PROBLEM TO WORK ON: Scan the following material for the string "Hnow" and copy each line in which it appears.
** Opening DATA TO EXAMINE block **
Lemma handle_received_subscriptions_inv n last now g subs p :
  (now ≤ horizon)%Z → gossip_inv n last g →
  ∃ g', handle_received_subscriptions now g subs p = Some g' ∧ gossip_inv n last g'.
Proof.
  intros Hnow Hg. unfold handle_received_subscriptions. destruct (gs_peer_topics g !! p) as [topics|] eqn:Hp; [|by eauto].
  destruct (filter_incoming_subscriptions _ _ subs topics) as [filtered|]; [|by eauto].
  destruct (foldlM_total (λ st, gossip_inv n last st.2 ∧ is_Some (gs_peer_topics st.2 !! p)) (apply_subscription p)
    ([], [], g) (hash_iter (elements filtered))) as ([[grafts gone] g1]&->&Hg1&_).
  - split; [done|]. simpl. by rewrite Hp.
  - intros st s _ Hst. by apply apply_subscription_inv.
  - simpl in *. destruct (foldlM_total (gossip_inv n last) (λ g t, remove_peer_from_mesh now g p t None false) g1 gone)
      as (g2&->&Hg2); [done| |].
    + intros g' t _ Hg'. by apply remove_peer_from_mesh_inv.
    + simpl. eexists. split; [done|]. destruct grafts; [done|]. eapply minor_inv; [apply minor_send_or_log|done].
Qed.

(** ** RPCs *)

Definition action_ok (a : Action) : Prop := match a with Prune _ _ b => backoff_arg_ok b | _ => True end.

Lemma control_loop_inv n last p actions gr g :
  (0 ≤ n)%Z → (n + Z.of_nat (sum_list_with iwant_ids actions) ≤ u32_max)%Z → Forall action_ok actions →
  Forall (λ x, backoff_arg_ok x.2) (gr_prune gr) → gossip_inv n last g →
  ∃ gr' g', foldlM (control_step p) (gr, g) actions = Some (gr', g') ∧
    Forall (λ x, backoff_arg_ok x.2) (gr_prune gr') ∧
    gossip_inv (n + Z.of_nat (sum_list_with iwant_ids actions)) last g'.
Proof.
  revert n gr g. induction actions as [|a actions IH]; intros n gr g Hn Hle Hok Hpr Hg; simpl in *.
  { eexists _, _. split; [done|]. split; [done|]. by rewrite Z.add_0_r. }
  inversion_clear Hok as [|? ? Ha Hok']. destruct a as [t ids|ids|t|t peers backoff]; simpl in *.
  - by apply IH.
  - destruct (handle_iwant_inv n last g p ids) as (g1&->&Hg1); [lia|lia|done|]. simpl.
    replace (n + Z.of_nat (length ids + sum_list_with iwant_ids actions))%Z with
      (n + Z.of_nat (length ids) + Z.of_nat (sum_list_with iwant_ids actions))%Z by lia.
    apply IH; try done; lia.
  - by apply IH.
  - apply IH; try done. apply Forall_app. split; [done|]. by apply Forall_singleton.
Qed.

Lemma handle_control_inv n last now g p actions :
  (now ≤ horizon)%Z → (0 ≤ n)%Z → (n + Z.of_nat (sum_list_with iwant_ids actions) ≤ u32_max)%Z →
  Forall action_ok actions → gossip_inv n last g →
  ∃ g', handle_control now g p actions = Some g' ∧ gossip_inv (n + Z.of_nat (sum_list_with iwant_ids actions)) last g'.
Proof.
  intros Hnow Hn Hle Hok Hg. unfold handle_control.
  destruct (control_loop_inv n last p actions (mk_Grouped [] [] []) g Hn Hle Hok) as (gr&g1&->&Hpr&Hg1); [constructor|done|].
  simpl. set (n' := (n + _)%Z) in *. clearbody n'.
  assert (∃ g2, match gr_ihave gr with [] => Some g1 | l => handle_ihave now g1 p l end = Some g2 ∧ gossip_inv n' last g2)
    as (g2&->&Hg2) by (destruct (gr_ihave gr); [by eauto|by apply handle_ihave_inv]).
  simpl. assert (∃ g3, match gr_graft gr with [] => Some g2 | l => handle_graft now g2 p l end = Some g3 ∧ gossip_inv n' last g3)
    as (g3&->&Hg3) by (destruct (gr_graft gr); [by eauto|by apply handle_graft_inv]).
  simpl. destruct (gr_prune gr) eqn:Hgp; [by eauto|]. by apply handle_prune_inv.
Qed.

(** The RPCs of remote peers: the backoffs they ask for fit the clock. *)
Definition rpc_ok (rpc : GossipsubRpc PeerId) : Prop := Forall action_ok (control_msgs rpc).
Definition rpc_iwants (rpc : GossipsubRpc PeerId) : nat := sum_list_with iwant_ids (control_msgs rpc).

Lemma handle_message_event_inv n last now g rpc p invalid :
  (last ≤ now ≤ horizon)%Z → (0 ≤ n)%Z → (n + Z.of_nat (rpc_iwants rpc) ≤ u32_max)%Z → rpc_ok rpc → gossip_inv n last g →
  ∃ g', handle_message_event now g rpc p invalid = Some g' ∧ gossip_inv (n + Z.of_nat (rpc_iwants rpc)) now g'.
Proof.
  intros Hnow Hn Hle Hok Hg0. apply (inv_later _ _ now) in Hg0 as Hg; [|lia]. unfold handle_message_event.
  assert (∃ g1, match subscriptions rpc with [] => Some g | l => handle_received_subscriptions now g l p end = Some g1 ∧
    gossip_inv n now g1) as (g1&->&Hg1).
  { destruct (subscriptions rpc); [by eauto|]. apply handle_received_subscriptions_inv; [lia|done]. }
  simpl. destruct (score_below_threshold g1 p graylist_threshold).1.
  { eexists. split; [done|]. eapply inv_mono; [|exact Hg1]. lia. }
  destruct (minor_foldlM (λ g x, handle_invalid_message now g p x.1 x.2) g1 invalid) as (g2&->&Hm2).
  { intros g' x _ Hg'. by apply minor_handle_invalid_message. }
  { apply Hg1. }
  simpl. pose proof (minor_inv _ _ _ _ Hm2 Hg1) as Hg2.
  destruct (foldlM_total (gossip_inv n now) (λ g m, handle_received_message now g m p) g2
    (match c_max_messages_per_rpc (gs_config g2) with Some n => take n (messages rpc) | None => messages rpc end))
    as (g3&->&Hg3); [done| |].
  - intros g' m _ Hg'. by apply (handle_received_message_inv n now).
  - simpl. apply handle_control_inv; try done. lia.
Qed.

(** ** Peers *)

Lemma handle_new_peer_inv n last g p : gossip_inv n last g → ∃ g', handle_new_peer g p = Some g' ∧ gossip_inv n last g'.
Proof.
  intros Hg. unfold handle_new_peer. case_decide; [by eauto|].
  rewrite (mi_swarm _ (gc_minor _ _ _ (proj1 Hg))). simpl.
  set (os := _ ++ [OStreamTask p _]). set (chan := gs_next_chan g).
  set (g1 := put_out os (set_next_chan (S chan) (set_connected_peer (<[p := chan]> (gs_connected_peer g)) g))).
  set (subs := mk_Subscription Subscribe <$> _).
  set (g2 := match subs with [] => g1 | _ => send_or_log p (subscriptions_rpc subs) g1 end).
  assert (Hm2 : minor g1 g2) by (subst g2; destruct subs; [apply minor_refl|apply minor_send_or_log]).
  assert (Hg3 : gossip_inv n last (set_peer_topics (<[p := ∅]> (gs_peer_topics g2)) g2)).
  { assert (Hos : Forall quiet os) by (subst os; destruct (gs_connected_peer g !! p); repeat constructor).
    clearbody g2. destruct Hm2 as (sc&bs&k&os'&pool&->&Hsc&Hbs&Hos'&Hpool).
    destruct Hg as [[[? ? Hs Hb] ? [Ht Hc ? ? ? ? ? ?] Hse] Hi]. split.
    - split; simpl; [split; simpl; auto|done| |].
      + split; simpl; try done.
        * intros p' ts t'. destruct (decide (p' = p)) as [->|]; [rewrite lookup_insert_eq; by intros [= <-] ?%elem_of_empty|].
          rewrite lookup_insert_ne by done. apply Ht.
        * intros p'. rewrite !lookup_insert_is_Some', Hc. done.
      + apply seen_quiet; [done|]. by apply seen_quiet.
    - intros q. simpl. rewrite Hpool. apply Hi. }
  destruct (minor_on_score (PsAddPeer p) _ (λ _ _, I) (gc_minor _ _ _ (proj1 Hg3))) as (g4&Hs&Hm4).
  exists g4. split; [exact Hs|]. by eapply minor_inv.
Qed.

Lemma lookup_remove_from_topics p topics m t :
  remove_from_topics p topics m !! t = (if decide (t ∈ topics) then (λ s, s ∖ {[p]}) <$> m !! t else m !! t).
Proof.
  unfold remove_from_topics.
  assert (Hl : ∀ l (m : gmap TopicHash (gset PeerId)), NoDup l → foldl (λ m t, alter (λ peers : gset PeerId, peers ∖ {[p]}) t m) m l !! t =
    if decide (t ∈ l) then (λ s, s ∖ {[p]}) <$> m !! t else m !! t).
  { clear m. induction l as [|t' l IH]; intros m Hnd; cbn [foldl]; [by rewrite decide_False by apply not_elem_of_nil|].
    inversion_clear Hnd as [|? ? Hni Hnd']. rewrite IH by done. destruct (decide (t = t')) as [->|Hne].
    - rewrite decide_False by done. rewrite decide_True by left. apply lookup_alter_eq.
    - rewrite lookup_alter_ne by done. destruct (decide (t ∈ l)) as [Hin|Hni'].
      + by rewrite decide_True by (by right).
      + rewrite decide_False; [done|]. by intros [?|?]%elem_of_cons. }
  rewrite Hl by apply NoDup_elements. destruct (decide (t ∈ topics)).
  - by rewrite decide_True by (by apply elem_of_elements).
  - by rewrite decide_False by (by rewrite elem_of_elements).
Qed.

Lemma remove_from_topics_is_Some p topics m t :
  is_Some (remove_from_topics p topics m !! t) ↔ is_Some (m !! t).
Proof. rewrite lookup_remove_from_topics. case_decide; [|done]. by rewrite fmap_is_Some. Qed.

Lemma remove_from_topics_size p topics m t ps k :
  (∀ t ps, m !! t = Some ps → size ps ≤ k) → remove_from_topics p topics m !! t = Some ps → size ps ≤ k.
Proof.
  intros Hm. rewrite lookup_remove_from_topics. case_decide; [|apply Hm].
  intros (ps'&Hps&->)%fmap_Some_1. specialize (Hm _ _ Hps).
  pose proof (subseteq_size (ps' ∖ {[p]}) ps' ltac:(set_solver)). lia.
Qed.

Lemma handle_remove_dead_peer_inv n last now g p :
  (now ≤ horizon)%Z → gossip_inv n last g → ∃ g', handle_remove_dead_peer now g p = Some g' ∧ gossip_inv n last g'.
Proof.
  intros Hnow Hg. unfold handle_remove_dead_peer. destruct (gs_peer_topics g !! p) as [topics|] eqn:Hp; [|by eauto].
  cbv zeta. set (g1 := set_peer_topics _ _).
  assert (Hg1 : gossip_inv n last g1).
  { eapply inv_tables; [exact Hg|try done..]. destruct Hg as [[_ _ [Ht Hc Hfl Hlp Hd Hm Hfs Ho] _] _]. split; simpl; try done.
    - intros p' ts t [Hne Hp']%lookup_delete_Some Hin. destruct (Ht _ _ _ Hp' Hin) as (ps&Hps&Hin').
      rewrite lookup_remove_from_topics, Hps. simpl. case_decide; [|by eauto]. eexists. split; [done|]. set_solver.
    - intros p'. rewrite !lookup_delete_is_Some, Hc. done.
    - intros t. by rewrite remove_from_topics_is_Some.
    - intros t. rewrite remove_from_topics_is_Some. intros Hd'%Hd. rewrite lookup_remove_from_topics, Hd'. by case_decide.
    - intros t ps. by apply remove_from_topics_size.
    - intros t ps. by apply remove_from_topics_size.
    - rewrite Ho. set_solver. }
  destruct (minor_on_score (PsRemovePeer now p) g1) as (g2&Hs&Hm2).
  - intros retain Hr. simpl. pose proof (so_retain Hset). lia.
  - apply Hg1.
  - exists g2. split; [exact Hs|]. by eapply minor_inv.
Qed.

Lemma handle_peer_event_inv n last now g e :
  (now ≤ horizon)%Z → gossip_inv n last g → ∃ g', handle_peer_event now g e = Some g' ∧ gossip_inv n last g'.
Proof.
  intros Hnow Hg. destruct e as [p k|p|p]; cbn [handle_peer_event].
  - destruct (gs_peer_protocols g !! p); [by eauto|]. eexists. split; [done|].
    eapply inv_tables; [exact Hg|try done..]. by destruct Hg as [[_ _ [] _] _].
  - by apply handle_new_peer_inv.
  - by apply handle_remove_dead_peer_inv.
Qed.

(** ** The heartbeat *)

Definition topics_of (m : gmap PeerId (list TopicHash)) p : list TopicHash := default [] (m !! p).

Lemma foldl_push_topic m t l t' p :
  t' ∈ topics_of (foldl (push_topic t) m l) p ↔ t' ∈ topics_of m p ∨ (t' = t ∧ p ∈ l).
Proof.
  revert m. induction l as [|q l IH]; intros m; simpl.
  { split; [auto|]. intros [?|[_ ?%elem_of_nil]]; done. }
  rewrite IH. unfold push_topic at 1, topics_of at 1. destruct (decide (p = q)) as [->|Hne].
  - rewrite lookup_insert_eq. simpl. rewrite elem_of_app, list_elem_of_singleton, elem_of_cons.
    unfold topics_of. naive_solver.
  - rewrite lookup_insert_ne by done. rewrite elem_of_cons. unfold topics_of. naive_solver.
Qed.

(** The notices of one step of the maintenance include those before. *)
Definition notices_le (mt mt' : Maintenance) : Prop :=
  (∀ p t, t ∈ topics_of (to_graft mt) p → t ∈ topics_of (to_graft mt') p) ∧
  (∀ p t, t ∈ topics_of (to_prune mt) p → t ∈ topics_of (to_prune mt') p).

#[local] Instance notices_le_preorder : PreOrder notices_le.
Proof. split; [by intros mt|]. intros mt1 mt2 mt3 [H1 H2] [H3 H4]. split; eauto. Qed.

Lemma bt_iter_empty : bt_iter (∅ : gset PeerId) = [].
Proof. unfold bt_iter. by rewrite elements_empty. Qed.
** Closing DATA TO EXAMINE block **
ANSWER TO THE PROBLEM:
  intros Hnow Hg. unfold handle_received_subscriptions. destruct (gs_peer_topics g !! p) as [topics|] eqn:Hp; [|by eauto].
  intros Hnow Hn Hle Hok Hg. unfold handle_control.
  intros Hnow Hn Hle Hok Hg0. apply (inv_later _ _ now) in Hg0 as Hg; [|lia]. unfold handle_message_event.
  intros Hnow Hg. unfold handle_remove_dead_peer. destruct (gs_peer_topics g !! p) as [topics|] eqn:Hp; [|by eauto].
  intros Hnow Hg. destruct e as [p k|p|p]; cbn [handle_peer_event].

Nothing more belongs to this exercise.